Les techniques d'angio-IRM (fig. 1 et 2) ou d'angioscanner (fig. 3) mettent en évidence des rétrécissements ou des occlusions artériels ainsi que le développement des voies de dérivation pour compenser l'hypoperfusion.

Les différences entre les deux sont les suivantes :

  • les calcifications artérielles ne sont pas visualisables en IRM ;
  • l'angio-IRM a tendance à légèrement surestimer les degrés de sténose ;
  • les plaques athéromateuses sont parfois mieux analysées en angioscanner grâce aux reconstructions dans l'axe des vaisseaux.

Points clés et synthèse


  • Le diagnostic positif d'une lésion sténosante artérielle des membres inférieurs et le suivi après revascularisation reposent sur l'écho-Doppler.
  • Le bilan préthérapeutique repose sur l'angiographie non invasive (angio-IRM ou angioscanner).
  • L'artériographie invasive est effectuée soit si le bilan est insuffisant, soit lors du premier temps d'un traitement endovasculaire



Ischémie aiguë

Généralités

L'ischémie aiguë des membres inférieurs est une urgence diagnostique et thérapeutique majeure car si une revascularisation n'est pas réalisée dans les heures qui suivent, elle expose à l'amputation ou au décès du patient.

Le patient doit être dirigé au plus vite vers un centre spécialisé où une prise en charge adaptée chirurgicale et/ou endovasculaire pourra lui être proposée.

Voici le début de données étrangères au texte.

(** * EcoCompute Governance Backend (standalone): model and properties

    A shallow embedding of [backend/main.py] and [backend/schemas.py].

    Python [str] values are [string]; Python [int] is [Z]; a request header
    or body field that may be missing is an [option]; dict literals are
    association lists in source order.  The SQLAlchemy session is a staged
    list of rows over two committed tables, and the handlers run in a small
    state-and-exception monad over the session. *)

From Stdlib Require Import String Ascii List ZArith Bool Lia.
Import ListNotations.
Open Scope string_scope.

(** ** Python string primitives *)

Module PyStr.

(** [s.startswith(p)] *)
Fixpoint startswith (p s : string) : bool :=
  match p, s with
  | EmptyString, _ => true
  | String _ _, EmptyString => false
  | String a p', String b s' => Ascii.eqb a b && startswith p' s'
  end.

(** [sub in s] on two strings: [sub] occurs at some offset of [s]. *)
Fixpoint contains (sub s : string) : bool :=
  startswith sub s ||
  match s with
  | EmptyString => false
  | String _ s' => contains sub s'
  end.

(** What "contains the substring" means: some text before, the needle,
    some text after. *)
Definition Substring (sub s : string) : Prop :=
  exists pre post, s = pre ++ sub ++ post.

Definition is_upper (c : ascii) : bool :=
  (65 <=? nat_of_ascii c)%nat && (nat_of_ascii c <=? 90)%nat.

Definition lower_char (c : ascii) : ascii :=
  if is_upper c then ascii_of_nat (nat_of_ascii c + 32) else c.

(** [s.lower()] on a byte string: the letters A-Z are mapped to a-z and
  every other byte is kept.  (On text outside ASCII Python lowers other
  cased letters too; none of them turns into a letter of "critical"
  standing next to its neighbours, so the search below is not
  affected.) *)
Fixpoint lower (s : string) : string :=
  match s with
  | EmptyString => EmptyString
  | String c s' => String (lower_char c) (lower s')
  end.

End PyStr.

(** ** JSON values

    The [details] column of an audit row and the [data] of a response hold
    schema-less JSON; a dict keeps its keys in insertion order. *)

#[local] Set Warnings "-register-all".

Inductive json : Type :=
| JNull
| JBool (b : bool)
| JInt (z : Z)
| JStr (s : string)
| JObj (fields : list (string * json)).

Definition dict : Type := list (string * json).

(** ** Database models (main.py, section 2) *)

Module AuditLog.
(** [id] and [timestamp] are [None] on a freshly built object; the store
    fills them in when the row is inserted. *)
Record t : Type := mk {
  id : option Z;
  timestamp : option Z;
  action : string;
  user_id : string;
  details : dict
}.
End AuditLog.

Module PolicyModel.
Record t : Type := mk {
  id : option Z;
  name : string;
  criticality : string;
  type : string;
  region : string
}.
End PolicyModel.

(** ** Request bodies as they arrive

    A decoded JSON body: each field is missing or carries a value of the
    declared type. *)

Record RawModelCreate : Type := {
  raw_name : option string;
  raw_region_id : option string;
  raw_type : option string;
  raw_criticality : option string;
  raw_efficiency_score : option Z
}.

Record RawPolicyCheckRequest : Type := {
  raw_action : option string;
  raw_model_id : option string;
  raw_context : option json
}.

(** ** Pydantic schemas of schemas.py *)

Module schemas.
Lemma CompleteUnbonding_inv (pos : PoS) (now : Z) (delegator validator : Address) :
  registry_inv pos -> registry_inv (snd (CompleteUnbonding pos now delegator validator)).
Proof.
  intros [H1 H2 H3]. unfold CompleteUnbonding.
  destruct (pos_delegators pos !! delegator) as [ds|] eqn:Hds; [|split; assumption].
  destruct (CompleteUnbonding_loop _ _ ds) as [[r ds']|] eqn:Hloop; [|split; assumption].
  cbn [snd]. apply CompleteUnbonding_loop_same_parties in Hloop. split.
  - exact H1.
  - apply delegations_wf_with_registry; [exact H2|auto|].
    intros k ds0 d' Hk Hin. left.
    destruct (decide (delegator = k)) as [->|Hne].
    + rewrite lookup_insert_eq in Hk. injection Hk as <-.
      destruct (Forall2_same_parties_elem _ _ _ Hloop Hin) as (d & Hd & Hp).
      exists ds, d. repeat split; solve [assumption | apply Hp].
    + rewrite lookup_insert_ne in Hk by exact Hne.
      exists ds0, d'. repeat split; assumption.
  - exact H3.
Qed.

Lemma big_Div_Ret (x y : Z) : y <> 0 -> big_Div x y = Ret (Z.sgn y * (x / Z.abs y)).
Proof. intros H. unfold big_Div. destruct (Z.eqb_spec y 0); [contradiction|reflexivity]. Qed.

Lemma big_Div_inv (x y q : Z) : big_Div x y = Ret q -> y <> 0 /\ q = Z.sgn y * (x / Z.abs y).
Proof.
  unfold big_Div. destruct (Z.eqb_spec y 0); [discriminate|].
  intros [= <-]. split; [assumption|reflexivity].
Qed.

Lemma Slash_inv (pos : PoS) (validator : Address) (reason : string)
    (err : option error) (pos' : PoS) :
  Slash pos validator reason = Ret (err, pos') ->
  registry_inv pos -> registry_inv pos'.
Proof.
  intros Hrun [H1 H2 H3]. unfold Slash in Hrun.
  destruct (pos_validators pos !! validator) as [v|] eqn:Hlook;
    [|injection Hrun as <- <-; split; assumption].
  destruct (bool_decide _); [injection Hrun as <- <-; split; assumption|].
  unfold mbind, outcome_bind in Hrun.
  destruct (big_Div _ _) as [slashAmount|]; [|discriminate].
  injection Hrun as <- <-. split.
  - apply registry_wf_insert; [exact H1|]. cbn. apply (H1 _ _ Hlook).
  - apply delegations_wf_with_registry; [exact H2|apply is_Some_insert_mono|].
    intros k ds' d' Hk Hin. left. exists ds', d'. repeat split; assumption.
  - unfold total_weight. cbn. rewrite (sum_weights_insert_old _ _ v) by exact Hlook.
    rewrite H3. unfold total_weight, weight. cbn. lia.
Qed.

Les étiologies principales sont l'occlusion artérielle par embole sur artère « saine » le plus souvent, ou l'aggravation brutale d'une artériopathie chronique avec thrombose aiguë, et plus rarement une lésion traumatique artérielle.

Stratégie d'exploration en imagerie

Diagnostic

Il repose sur l'artériographie. Réalisée en urgence, elle permet de localiser le niveau du ou des occlusions artérielles et de préciser l'état artériel sous-jacent : artères normales en cas d'origine embolique le plus souvent, ou artères pathologiques avec lésions athéromateuses en cas d'occlusion aiguë au cours d'une artériopathie chronique.

Elle peut constituer le premier temps du traitement endovasculaire par thrombo-aspiration et/ou fibrinolyse in situ (en l'absence de contre-indications à la fibrinolyse liées au risque hémorragique général). La présence d'une embolie sur artères saines doit faire rechercher une pathologie emboligène, notamment cardiaque.

L'écho-Doppler et l'angio-IRM sont souvent techniquement difficiles du fait de l'intensité des douleurs.

L'angioscanner de l'aorte et des membres inférieurs peut également être réalisé si le traitement envisagé est chirurgical

Radiologie interventionnelle

La thrombo-aspiration consiste à retirer le thrombus, s'il est localisé, en l'aspirant dans un cathéter.

La fibrinolyse in situ, si les lésions sont distales au niveau des artères de jambe ou étendues, consiste à placer un fin cathéter dans le thrombus et distiller un agent fibrinolytique qui permet de lyser en quelques heures les thrombi. Cette technique peut être réalisée s'il n'existe pas de contre-indication à la fibrinolyse : âge supérieur à 80 ans, intervention chirurgicale récente, accident vasculaire cérébral récent, traumatisme sévère récent, hémorragie sévère, ulcère digestif avec saignement récent, HTA non contrôlée.

Une fois la reperméabilisation obtenue, s'il s'agit d'une décompensation aiguë d'une artériopathie chronique, une angioplastie avec dilatation et mise en place d'une endoprothèse, si nécessaire, peut être entreprise au cours du même geste.

Sémiologie

En artériographie, un embole apparaît sous la forme :

soit d'un arrêt brutal cupuliforme sans opacification en aval, lorsque l'occlusion est complète ;

soit d'une image lacunaire rubanée lorsque l'occlusion est incomplète (fig.5).

Points clés et synthèse


*Sémiologie radiologique : arrêt cupuliforme en cas d'embolie.
  • L'artériographie est l'examen de référence préthérapeutique.
  • L'artériographie permet de combiner le diagnostic et le traitement endovasculaire de revascularisation en urgence.



Fig. 5 Artériographie des membres inférieurs dans un contexte d'ischémie aiguë de la jambe droite. On met en évidence une image lacunaire rubanée, à sommet arrondi, en rapport avec un caillot (embolie) étendu de l'artère poplitée au trépied jambier.